6. Sub-section (1A) of s.34 of the Commonwealth Act ("the Commonwealth sub-s.(1A)") confers upon the Tribunal "all powers which are given to" the Australian Industrial Relations Commission ("the Commonwealth Commission") in relation to industrial disputes before it under the Commonwealth Industrial Act. Sub-section (1A) of s.40 of the State Act ("the State sub-s.(1A)") contains a corresponding provision conferring on the Tribunal the powers of the Industrial Relations Commission of New South Wales ("the State Commission") and the Industrial Court of New South Wales in relation to an industrial dispute of which that Commission or Court has jurisdiction. It will be necessary subsequently to refer in greater detail to the effect of those sub-sections.

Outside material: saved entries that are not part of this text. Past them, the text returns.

(* ===== verification/Tabwriter.v ===== *)
(** * Go's [text/tabwriter] and [utf8.RuneCount]

    The elastic tabstops the listing of [kubenpuctl] is aligned with: text is
    split into cells ended by tabs, newlines and their kin; consecutive lines
    that have a cell in a column share the column's width, recursively from left
    to right; the last cell of a line is not part of a column. The writer is
    modelled for the flags the program passes (none) and a padding character
    that is not a tab; cells hold their text, where Go's index a common buffer.

    The theorem [format_table]: lines with the same number of cells come out as
    a table, each column as wide as its widest cell plus the padding. *)

From S2P Require Import Prelude.
From S2P Require Import GoStrings.

Local Open Scope Z_scope.

(** ** [utf8.RuneCount] *)

(** [first] and [acceptRanges]: how long the encoding is that a byte starts, and
    the range of its second byte. *)
Definition rune_lead (b : N) : option (nat * N * N) :=
  (if bool_decide (b < 0xC2) then None
   else if bool_decide (b ≤ 0xDF) then Some (2%nat, 0x80, 0xBF)
   else if bool_decide (b = 0xE0) then Some (3%nat, 0xA0, 0xBF)
   else if bool_decide (b = 0xED) then Some (3%nat, 0x80, 0x9F)
   else if bool_decide (b ≤ 0xEF) then Some (3%nat, 0x80, 0xBF)
   else if bool_decide (b = 0xF0) then Some (4%nat, 0x90, 0xBF)
   else if bool_decide (b ≤ 0xF3) then Some (4%nat, 0x80, 0xBF)
   else if bool_decide (b = 0xF4) then Some (4%nat, 0x80, 0x8F)
   else None)%N.

(** [n] continuation bytes. *)
Fixpoint continues (n : nat) (s : string) : bool :=
  match n, s with
  | O, _ => true
  | S n, String c s => bool_decide (0x80 ≤ N_of_ascii c ≤ 0xBF)%N && continues n s
  | S _, EmptyString => false
  end.

(** The bytes of the rune that starts with [c]: one when the encoding is not
    valid. *)
Definition rune_size (c : ascii) (s : string) : nat :=
  match rune_lead (N_of_ascii c) with
  | Some (S (S n), lo, hi) =>
      match s with
      | String c1 s =>
          if bool_decide (lo ≤ N_of_ascii c1 ≤ hi)%N && continues n s then S (S n) else 1
      | EmptyString => 1
      end
  | _ => 1
  end.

7. Section 33 of the Commonwealth Act and s.39 of the State Act provide for the exercise of the jurisdiction of the Tribunal. It suffices for present purposes to set out par.(a) and par.(b)(i) and (ii) of the two sections which are in identical terms and which read:
"The Tribunal is to have authority to exercise any of its powers, duties and functions: (a) of its own motion; (b) on the application of: (i) a party to an industrial dispute; (ii) an organisation or person affected by an industrial matter".Section 4 of each Act defines "organisation" as meaning:
"an association or body, whether corporate or unincorporate, the objects of which include the protection of the interests of its members in industrial matters, whether in the coal mining industry only or in that industry and other industries (and in particular their representation before industrial tribunals and authorities) and which, in the case of an association or body of employees, is registered under a law of the Commonwealth or of a State or Territory".Each of the unions affected by the Order in the present case - i.e. the UMW, the COA, the MEWU and the ETU - is such an "organisation".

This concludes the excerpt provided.